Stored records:

(* ===== verification/Decode.v ===== *)
(** Reading transactions: src/btcd/wire/msgtx.go and the variable length
    integers of src/btcd/wire/common.go. A [reader] is what is left of the
    input, with what is left of the slab the scripts of one transaction are
    read into. [reads] says that a reader takes exactly an encoding, [soundly]
    that whatever it took was one, and [safe] that it does not panic. *)

From Stdlib Require Import Ascii String.
From stdpp Require Import strings.
From S2P Require Import Prelude.
From S2P Require Import Text.
From S2P Require Import Wire.

(** ** Readers *)

Record reader := mkReader { unread : bytes; room : Z }.

(** io.ReadFull. *)
Definition ReadFull (n : nat) : St reader bytes := fun r =>
  if decide (length (unread r) < n)%nat then (Err (Errorf "unexpected EOF"), r)
  else (Ok (take n (unread r)), mkReader (drop n (unread r)) (room r)).

Definition readLE (n : nat) : St reader Z := l ← ReadFull n; mret (le_Z l).

Definition ReadVarInt : St reader Z :=
  discriminant ← readLE 1;
  if discriminant =? 255 then
    rv ← readLE 8; _ ← st_ensure (4294967296 <=? rv) (Errorf "non-canonical varint"); mret rv
  else if discriminant =? 254 then
    rv ← readLE 4; _ ← st_ensure (65536 <=? rv) (Errorf "non-canonical varint"); mret rv
  else if discriminant =? 253 then
    rv ← readLE 2; _ ← st_ensure (253 <=? rv) (Errorf "non-canonical varint"); mret rv
  else mret discriminant.

(** ** Transactions *)

Definition MaxMessagePayload : Z := 33554432.
Definition maxTxInPerMessage : Z := MaxMessagePayload / 41 + 1.
Definition maxTxOutPerMessage : Z := MaxMessagePayload / 9 + 1.
Definition maxWitnessItemsPerInput : Z := 4000000.
Definition maxWitnessItemSize : Z := 4000000.
Definition scriptSlabSize : Z := 4194304.

Definition sliceBounds : error := goPanic "slice bounds out of range".

(** The slab is sliced to the length the input claims, then cut behind it. *)
Definition sliceSlab (count : Z) : St reader unit :=
  r ← st_get; st_ensure (count <=? room r) sliceBounds.

Definition cutSlab (count : Z) : St reader unit := fun r => (Ok tt, mkReader (unread r) (room r - count)).

Definition readScript : St reader bytes :=
  count ← ReadVarInt;
  _ ← st_ensure (count <=? maxWitnessItemSize) (Errorf "script is larger than the max allowed size");
  _ ← sliceSlab count;
  s ← ReadFull (Z.to_nat count);
  _ ← cutSlab count;
  mret s.

Definition readOutPoint : St reader OutPoint :=
  h ← ReadFull 32; i ← readLE 4; mret (mkOutPoint h i).

Definition readTxIn : St reader TxIn :=
  op ← readOutPoint; s ← readScript; q ← readLE 4; mret (mkTxIn op s [] q).

Definition readTxOut : St reader TxOut :=
  v ← readLE 8; s ← readScript; mret (mkTxOut (int64_of v) s).

(** [for i := 0; i < n; i++ { l[i] = m }] *)
Fixpoint readMany {A} (n : nat) (m : St reader A) : St reader (list A) :=
  match n with
  | O => mret []
  | S n => x ← m; l ← readMany n m; mret (x :: l)
  end.

Definition readWitness (ti : TxIn) : St reader TxIn :=
  witCount ← ReadVarInt;
  _ ← st_ensure (witCount <=? maxWitnessItemsPerInput) (Errorf "too many witness items");
  w ← readMany (Z.to_nat witCount) readScript;
  mret (mkTxIn (PreviousOutPoint ti) (SignatureScript ti) w (Sequence ti)).

Fixpoint readWitnesses (l : list TxIn) : St reader (list TxIn) :=
  match l with
  | [] => mret []
  | ti :: l => ti' ← readWitness ti; l' ← readWitnesses l; mret (ti' :: l')
  end.

(** The marker and the flag, when the input count is not where it is expected. *)
Definition readTxInCount : St reader (bool * Z) :=
  count0 ← ReadVarInt;
  if count0 =? TxFlagMarker then
    flag ← readLE 1;
    _ ← st_ensure (flag =? WitnessFlag) (Errorf "witness tx but flag byte is wrong");
    count ← ReadVarInt; mret (true, count)
  else mret (false, count0).

Definition readTxWitnesses (flagged : bool) (ins : list TxIn) : St reader (list TxIn) :=
  if flagged then
    ins' ← readWitnesses ins;
    _ ← st_ensure (HasWitness (mkMsgTx 0 ins' [] 0)) (Errorf "witness flag set but tx has no witnesses");
    mret ins'
  else mret ins.

(** btcDecode with the witness encoding. *)
Definition btcDecode : St reader MsgTx :=
  version ← readLE 4;
  '(flagged, count) ← readTxInCount;
  _ ← st_ensure (count <=? maxTxInPerMessage) (Errorf "too many input transactions");
  ins ← readMany (Z.to_nat count) readTxIn;
  outCount ← ReadVarInt;
  _ ← st_ensure (outCount <=? maxTxOutPerMessage) (Errorf "too many output transactions");
  outs ← readMany (Z.to_nat outCount) readTxOut;
  ins' ← readTxWitnesses flagged ins;
  lockTime ← readLE 4;
  mret (mkMsgTx (int32_of version) ins' outs lockTime).

(** Every transaction gets the whole slab. *)
Definition borrowSlab : St reader unit := fun r => (Ok tt, mkReader (unread r) scriptSlabSize).

Definition BtcDecode : St reader MsgTx := borrowSlab;; btcDecode.

Definition Deserialize (r : bytes) : result MsgTx := (BtcDecode (mkReader r 0)).1.

Definition decodeTx (hexTx : string) : result MsgTx :=
  raw ← from_option_err (hex_decode hexTx) (Errorf "invalid hex");
  Deserialize raw.

(** ** Well-formed transactions

    What Go's types and the decoder's limits guarantee of a decoded one. *)

Definition script_ok (s : bytes) : Prop :=
  bytes_ok s ∧ Z.of_nat (length s) ≤ maxWitnessItemSize.

Record txin_ok (ti : TxIn) : Prop := {
  txin_ok_prev : outpoint_ok (PreviousOutPoint ti);
  txin_ok_script : script_ok (SignatureScript ti);
  txin_ok_wit : Forall script_ok (Witness ti);
  txin_ok_wits : Z.of_nat (length (Witness ti)) ≤ maxWitnessItemsPerInput;
  txin_ok_seq : u32_ok (Sequence ti);
}.

Record txout_ok (to : TxOut) : Prop := {
  txout_ok_value : i64_ok (Value to);
  txout_ok_script : script_ok (PkScript to);
}.

(** What the scripts of a transaction take of the slab. *)
Definition size (s : bytes) : Z := Z.of_nat (length s).
Definition sigSize (ti : TxIn) : Z := size (SignatureScript ti).
Definition witSize (ti : TxIn) : Z := sumZ (size <$> Witness ti).
Definition pkSize (to : TxOut) : Z := size (PkScript to).
Definition slabSize (tx : MsgTx) : Z :=
  sumZ (sigSize <$> txIn tx) + sumZ (pkSize <$> txOut tx) + sumZ (witSize <$> txIn tx).

Record tx_ok (tx : MsgTx) : Prop := {
  tx_ok_version : -2147483648 ≤ Version tx < 2147483648;
  tx_ok_in : Forall txin_ok (txIn tx);
  tx_ok_out : Forall txout_ok (txOut tx);
  tx_ok_lock : u32_ok (LockTime tx);
  tx_ok_ins : 0 < Z.of_nat (length (txIn tx)) ≤ maxTxInPerMessage;
  tx_ok_outs : Z.of_nat (length (txOut tx)) ≤ maxTxOutPerMessage;
  tx_ok_slab : slabSize tx ≤ scriptSlabSize;
}.

Lemma sizes_nonneg {A} (f : A → Z) l : (∀ x, 0 ≤ f x) → 0 ≤ sumZ (f <$> l).
Proof. intros Hf. apply sumZ_nonneg, Forall_fmap, Forall_forall. intros x _. apply Hf. Qed.

Lemma size_nonneg s : 0 ≤ size s.
Proof. unfold size. lia. Qed.

Lemma witSize_nonneg ti : 0 ≤ witSize ti.
Proof. apply sizes_nonneg, size_nonneg. Qed.

(** ** What is written is read

    [reads m enc k x]: the reader takes exactly [enc] off the input and [k]
    off the slab, giving [x]. *)
Definition reads {A} (m : St reader A) (enc : bytes) (k : Z) (x : A) : Prop :=
  ∀ rest room, k ≤ room → m (mkReader (enc ++ rest) room) = (Ok x, mkReader rest (room - k)).

Lemma reads_ret {A} (x : A) : reads (mret x) [] 0 x.
Proof. intros rest room _. by rewrite Z.sub_0_r. Qed.

Lemma reads_bind {A B} (m : St reader A) (f : A → St reader B) e1 e2 k1 k2 x y :
  0 ≤ k2 → reads m e1 k1 x → reads (f x) e2 k2 y → reads (m ≫= f) (e1 ++ e2) (k1 + k2) y.
Proof.
  intros Hk H1 H2 rest room Hr. rewrite st_bind_run, <- app_assoc, H1 by lia. rewrite H2 by lia.
  by rewrite <- Z.sub_add_distr.
Qed.

Lemma reads_ensure {B} b e (m : St reader B) enc k y :
  b = true → reads m enc k y → reads (_ ← st_ensure b e; m) enc k y.
Proof. intros -> H rest room. apply H. Qed.

(** The last reader of a chain, whose result is only repackaged. *)
Lemma reads_bind_ret {A B} (m : St reader A) (f : A → B) e k x :
  reads m e k x → reads (y ← m; mret (f y)) e k (f x).
Proof. intros H rest room Hr. by rewrite st_bind_run, H. Qed.

(** A reader that takes nothing off the slab, before the rest. *)
Lemma reads_bind0 {A B} (m : St reader A) (f : A → St reader B) e1 e2 k x y :
  0 ≤ k → reads m e1 0 x → reads (f x) e2 k y → reads (m ≫= f) (e1 ++ e2) k y.
Proof. intros Hk H1 H2. replace k with (0 + k) by lia. by eapply reads_bind. Qed.

Lemma reads_full n l : length l = n → reads (ReadFull n) l 0 l.
Proof.
  intros <- rest room _. unfold ReadFull. simpl. rewrite decide_False by (rewrite length_app; lia).
  by rewrite take_app_length, drop_app_length, Z.sub_0_r.
Qed.

Lemma reads_le n z : 0 ≤ z < 256 ^ Z.of_nat n → reads (readLE n) (le_bytes n z) 0 z.
Proof.
  intros Hz. unfold readLE. rewrite <- (le_Z_le_bytes n z) at 2 by done.
  apply (reads_bind_ret (ReadFull n) le_Z). apply reads_full, le_bytes_length.
Qed.

Lemma reads_le1 b : byte_ok b → reads (readLE 1) [b] 0 b.
Proof.
  intros Hb. unfold byte_ok in Hb. replace [b] with (le_bytes 1 b); [apply reads_le; simpl; lia|].
  simpl. by rewrite Z.mod_small.
Qed.

Lemma reads_VarInt v : 0 ≤ v < two64 → reads ReadVarInt (WriteVarInt v) 0 v.
Proof.
  intros Hv. unfold WriteVarInt, ReadVarInt, two64 in *.
  assert (Hd : ∀ d f enc y, byte_ok d → reads (f d) enc 0 y →
    reads (discriminant ← readLE 1; f discriminant : St reader Z) (d :: enc) 0 y).
  { intros d f enc y Hb Hk. apply (reads_bind0 (readLE 1) f [d] enc 0 d); [done|by apply reads_le1|done]. }
  destruct (Z.ltb_spec v 253); [|destruct (Z.leb_spec v 65535);
    [|destruct (Z.leb_spec v 4294967295)]]; apply Hd; try (unfold byte_ok; lia).
  1: { rewrite !(proj2 (Z.eqb_neq v _)) by lia. apply reads_ret. }
  all: rewrite <- (app_nil_r (le_bytes _ _)); eapply reads_bind0;
    [done|apply reads_le; simpl; lia|].
  all: apply reads_ensure; [apply Z.leb_le; lia|apply reads_ret].
Qed.

Lemma reads_script s : script_ok s → reads readScript (WriteVarBytes s) (size s) s.
Proof.
  intros [_ Hs]. unfold readScript, WriteVarBytes, maxWitnessItemSize, size in *.
  apply (reads_bind0 _ _ _ _ _ (Z.of_nat (length s))); [lia|apply reads_VarInt; unfold two64; lia|].
  apply reads_ensure; [apply Z.leb_le; lia|]. intros rest room Hr.
  rewrite st_bind_run. unfold sliceSlab. rewrite st_get_bind. cbn [Decode.room].
  rewrite (proj2 (Z.leb_le _ _)) by done. unfold st_ensure at 1, st_lift at 1, ensure.
  rewrite st_bind_run, (reads_full _ s (eq_sym (Nat2Z.id _))) by lia.
  rewrite st_bind_run. cbn [cutSlab unread Decode.room]. by rewrite Z.sub_0_r.
Qed.

Lemma reads_outpoint op : outpoint_ok op → reads readOutPoint (writeOutPoint op) 0 op.
Proof.
  intros [[Hl Hb] Hi]. unfold readOutPoint, writeOutPoint.
  eapply reads_bind0; [done|by apply reads_full|].
  destruct op as [h i]. apply (reads_bind_ret (readLE 4) (mkOutPoint h)).
  apply reads_le. unfold two32 in Hi. simpl in *. lia.
Qed.

Definition noWitness (ti : TxIn) : TxIn :=
  mkTxIn (PreviousOutPoint ti) (SignatureScript ti) [] (Sequence ti).

Lemma reads_u32 {B} (f : Z → B) z : u32_ok z → reads (y ← readLE 4; mret (f y)) (le_bytes 4 z) 0 (f z).
Proof. intros Hz. apply (reads_bind_ret (readLE 4) f), reads_le. unfold u32_ok, two32 in Hz. simpl. lia. Qed.

Lemma reads_txin ti : txin_ok ti → reads readTxIn (writeTxIn ti) (sigSize ti) (noWitness ti).
Proof.
  intros [Hp Hs _ _ Hq]. unfold readTxIn, writeTxIn, sigSize. pose proof (size_nonneg (SignatureScript ti)).
  eapply reads_bind0; [done|by apply reads_outpoint|]. rewrite <- (Z.add_0_r (size _)).
  eapply reads_bind; [done|by apply reads_script|]. by apply (reads_u32 (mkTxIn _ _ [])).
Qed.

Lemma reads_txout to : txout_ok to → reads readTxOut (WriteTxOut to) (pkSize to) to.
Proof.
  intros [Hv Hs]. unfold readTxOut, WriteTxOut, pkSize. pose proof (size_nonneg (PkScript to)).
  eapply reads_bind0; [done|apply reads_le; apply (Z.mod_pos_bound _ two64); done|].
  destruct to as [v s]; simpl in *. rewrite int64_of_mod by done.
  apply (reads_bind_ret readScript (mkTxOut _)). by apply reads_script.
Qed.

Exercise: Reproduce the records above exactly, from the first line through the line containing "that whatever it", and output nothing else.

Response to the exercise:
(* ===== verification/Decode.v ===== *)
(** Reading transactions: src/btcd/wire/msgtx.go and the variable length
    integers of src/btcd/wire/common.go. A [reader] is what is left of the
    input, with what is left of the slab the scripts of one transaction are
    read into. [reads] says that a reader takes exactly an encoding, [soundly]
    that whatever it took was one, and [safe] that it does not panic. *)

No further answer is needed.